It sounds like the name of a DC Comics villain, but Otswald Ripening could become the hero of the perovskite solar cell field.

Ostwald Ripening sounds like a DC Comics villain, but it refers to a common method for growing crystals and it could become the hero of the perovskite solar cell field. A research team at the National Renewable Energy Laboratory has joined with China’s Shanghai Jiao Tong University to demonstrate that the Ostwald method can be deployed to create perovskite solar cells with greater stability, fewer defects, and improved efficiency.


Perovskite Solar Cells: Art, Meet Science

The new research is significant because perovskites are emerging as a low-cost, high-efficiency alternative to silicon for solar cells. Their crystalline structure is based on the naturally occurring mineral perovskite, and they can be synthesized with relative ease.

However, the “ease” part is a bit of misdirection. Perovskites are fairly simple to create in the lab, but they come with built-in defects that chip away at efficiency and limit the lifespan of the solar cell.

That’s because conventional perovskite film is “grown” using one-step methods that admit plenty of opportunity for error. As described by NREL, there is as much art to the process as science.

The one-step method consists of engaging a solution of precursor chemicals, then adding an anti-solvent to start forming the crystals. The advantage is that it’s quick, and it’s a room temperature process that saves energy. The downside is that the window for adding the anti-solvent is relatively narrow:

Because of the general complex processes involved in perovskite formation, the processing for making high-quality perovskite films has become an art owing to the very narrow time window for properly adding the antisolvent; this could potentially be responsible for some reproducibility problems, especially the large variations among different groups.

So, miss that window, and your perovskite film will grow with defects that inhibit efficiency and limit stability. The defects include gaps, differing crystal sizes including some that are undesirably small, and pinholes, all of which undermine the efficiency and stability of perovskite solar cells.

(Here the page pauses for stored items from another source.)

Definition directory : bytes :=
  image_of 128 [lefield 0 1 129; lefield 20 4 3; lefield 24 8 1; lefield 32 1 133; lefield 33 1 1; lefield 36 2 32; lefield 64 1 192; lefield 65 1 1; lefield 84 4 4; lefield 88 8 200].

Definition device : bytes := Eval vm_compute in (boot 1 5 ++ fat ++ directory ++ image_of 128 [lefield 0 1 23] ++ py_zeros 768).

Definition volume : Volume :=
  Eval vm_compute in match (Exfat.open_volume [] false device).2 with Ok v => v | Raise _ => toy_volume end.

(** The same with two FATs, of which the first is active, and a bitmap for
    each: cluster 3 holds the one of the first FAT and cluster 4 the other. *)
Definition two_directory : bytes :=
  image_of 128 [lefield 0 1 129; lefield 20 4 3; lefield 24 8 1; lefield 32 1 129; lefield 33 1 1; lefield 52 4 4; lefield 56 8 1].

Definition two_fat : bytes := image_of 128 [lefield 8 4 EOC; lefield 12 4 EOC; lefield 16 4 EOC].

Definition two_device : bytes := Eval vm_compute in (boot 2 6 ++ two_fat ++ two_fat ++ two_directory ++ image_of 128 [lefield 0 1 7] ++ py_zeros 768).
End HeapSample.

Lemma exfat_map_agrees_with_engine_witness :
  exists m counts, exfat_map (Ok (mkReader HeapSample.device 1664)) 3 = Ok (m, counts) /\
    exists bounds, chained 0 8 bounds /\
      Forall2 (counted (fun x => bool_decide (Exfat.bit (bitmap HeapSample.volume) (x + 2) = Ok true)) (fun x => bool_decide (Exfat.bit (bitmap HeapSample.volume) (x + 2) = Ok false)))
        bounds (mr_cells m).
Proof.
  eexists _, _. split; [vm_compute; reflexivity|].
  refine (exfat_map_agrees_with_engine HeapSample.device 1664 [] false [] HeapSample.volume 3 _ _ _ _ _ _ _).
  - apply (bool_decide_unpack _). vm_compute. exact I.
  - vm_compute. reflexivity.
  - reflexivity.
  - vm_compute. reflexivity.
  - vm_compute. reflexivity.
Defined.

(** With two bitmaps the engine uses the first and the map the second: three
    clusters are in use and the map shows none. *)
Lemma two_bitmaps_disagree :
  (bitmap <$> (Exfat.open_volume [] false HeapSample.two_device).2, (fun m => mr_used_bytes m.1) <$> exfat_map (Ok (mkReader HeapSample.two_device 1792)) 3) = (Ok [7], Ok 0).
Proof. vm_compute. reflexivity. Qed.

(** A cluster of a directory is not always counted in the cell that holds it. *)
Lemma overlay_misplaced : cell_index 2 5 2 = 0 /\ cell_bounds 5 2 = [(0, 2); (2, 5)].
Proof. split; reflexivity. Qed.
Definition count_inode (file_runs : list (Z * list FileRun)) (u : summary) (p : Z * Z) : summary :=
  let '(inode, mode) := p in
  if mode =? S_IFREG then
    let runs := _coalesce_file_runs (default [] (dict_get inode file_runs)) in
    let fragmented := 1 <? py_len runs in
    mkSummary (u_regular_files u + 1) (u_directories u) (if fragmented then u_fragmented_files u + 1 else u_fragmented_files u)
      (if fragmented then u_fragmented_physical u ++ map (fun run => (fr_disk_start run, fr_disk_start run + fr_disk_length run)) runs else u_fragmented_physical u)
      (u_malformed_items u) (u_fs_tree_blocks u)
  else if mode =? S_IFDIR then mkSummary (u_regular_files u) (u_directories u + 1) (u_fragmented_files u) (u_fragmented_physical u) (u_malformed_items u) (u_fs_tree_blocks u)
  else u.

Definition set_malformed (malformed_items : Z) (u : summary) : summary :=
  mkSummary (u_regular_files u) (u_directories u) (u_fragmented_files u) (u_fragmented_physical u) malformed_items (u_fs_tree_blocks u).

Definition add_blocks (blocks : Z) (u : summary) : summary :=
  mkSummary (u_regular_files u) (u_directories u) (u_fragmented_files u) (u_fragmented_physical u) (u_malformed_items u) (u_fs_tree_blocks u + blocks).

Definition live_roots (roots : list (Z * (Z * Z * Z))) : list (Z * (Z * Z * Z)) :=
  py_sorted (fun a b => a.1 <=? b.1)
    (filter (fun p : Z * (Z * Z * Z) => let '(objectid, (_, _, refs)) := p in negb (refs =? 0) && ((objectid =? _FS_TREE_OBJECTID) || (_FIRST_FREE_OBJECTID <=? objectid)) = true) roots).

Section scan.
Context (r : reader) (m : Mapper) (nodesize : Z).

Definition scan_root (u : summary) (root : Z * (Z * Z * Z)) : kprog tree_state summary := fun s =>
  let '(_, (bytenr, level, _)) := root in
  match walk r m nodesize bytenr level s with
  | (s, Raise e) => (s, if bool_decide (exn_kind e = BackendError) then Ok (set_malformed (u_malformed_items u + 1) u) else Raise e)
  | (s, Ok (items, blocks)) =>
      (s, t ← foldM (scan_item m) (mkTreeScan [] [] (u_malformed_items u)) items;
          Ok (fold_left (count_inode (n_file_runs t)) (n_inode_modes t) (set_malformed (n_malformed_items t) (add_blocks (py_len blocks) u))))
  end.

(** [roots_scanned] is the number of trees. *)
Definition _scan_filesystem_trees (roots : list (Z * (Z * Z * Z))) : kprog tree_state (summary * Z) :=
  let ids := live_roots roots in
  let! u := kfor scan_root no_summary ids in
  kret (u, py_len ids).
End scan.

(** ** The map *)

(** The bytes an extent item takes. *)
Definition item_length (nodesize : Z) (item : TreeItem) : Z :=
  if key_type (i_key item) =? _EXTENT_ITEM then key_offset (i_key item) else if key_type (i_key item) =? _METADATA_ITEM then nodesize else 0.

Definition add_extent (m : Mapper) (nodesize : Z) (ranges : list range) (item : TreeItem) : result (list range) :=
  let length_ := item_length nodesize item in
  if (key_objectid (i_key item) =? 0) || (length_ =? 0) then Ok ranges else
  new ← physical_ranges m (key_objectid (i_key item)) length_;
  Ok (ranges ++ new).

(** The superblock's mirrors that lie on the device. *)
Definition superblock_mirrors (total_bytes : Z) : list range :=
  map (fun mirror => (mirror, mirror + BTRFS_SUPER_SIZE))
    (filter (fun mirror => mirror + BTRFS_SUPER_SIZE <= total_bytes) [64 * 1024; 64 * 1024 * 1024; 256 * 1024 ^ 3]).

Definition sectors (sectorsize : Z) (ranges : list range) : list range :=
  merge_ranges (map (fun r : range => (r.1 / sectorsize, (r.2 + sectorsize - 1) / sectorsize)) ranges).

Definition clip (total_units : Z) (units : list range) : list range :=
  map (fun r : range => (Z.max 0 r.1, Z.min total_units r.2)) (filter (fun r : range => r.1 < total_units /\ 0 < r.2) units).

Non-Artsy Perovskite Solar Cells

The new perovskite solar cell research takes the guesswork — or art, as the case may be — out of the process.

That’s where Ostwald ripening comes in. Loosely speaking, Ostwald ripening refers to dissolving small crystals and re-depositing them onto larger crystals. As applied to perovskite solar cells, it could be used to smooth out or repair defective perovskite films.

Here’s the happy recap from the research team:

With the Ostwald ripening process, different-sized nanocrystals formed with different film qualities could then grow into pinhole-free perovskite films with similar large crystal sizes…Thus, this new chemical approach enhances processing tolerance to the initial perovskite film quality and improves the reproducibility of device fabrication.

The tricky part was to kick-start the process. Apparently the research team realized early on that treating the film with a solution of methyl ammonium bromide (MABr) would be effective, but it took a lot of trial-and-error before they settled on the exact proportions:

…[The Ostwald ripening process is] strongly affected by MABr concentration and is ineffective when replacing MABr with methylammonium iodide. A higher MABr concentration enhances I–Br anion exchange reaction, yielding poorer device performance.

Fans of Sherlock Holmes will be disappointed to know that the ideal proportion is not 7 percent. It is only 0.2 percent, or two milligrams per milliliter.

As for the results, the untreated solar cells used by the team came in at 14 to 17 percent efficiency. After their MABr bath, the efficiency improved to 19 percent.

That’s a little shy of the 21.1 percent perovskite solar cell mark hit by Switzerland’s EPFL last spring, but it’s a good start (for the record, EPFL is also working on lowering the cost of perovskite solar cells).

The research team notes that while conventional perovskite solar cells have gotten up to the 18 to 20 percent range at some labs, more typically the results have hovered around 15 to 16 percent.

The research team anticipates that fine-tuning the Ostwald strategy will yield improved results.

You can get full details about the new research from the journal Nature under the crunchy mouthful of a title, “Facile fabrication of large-grain CH3NH3PbI3−xBrx films for high-efficiency solar cells via CH3NH3Br-selective Ostwald ripening.”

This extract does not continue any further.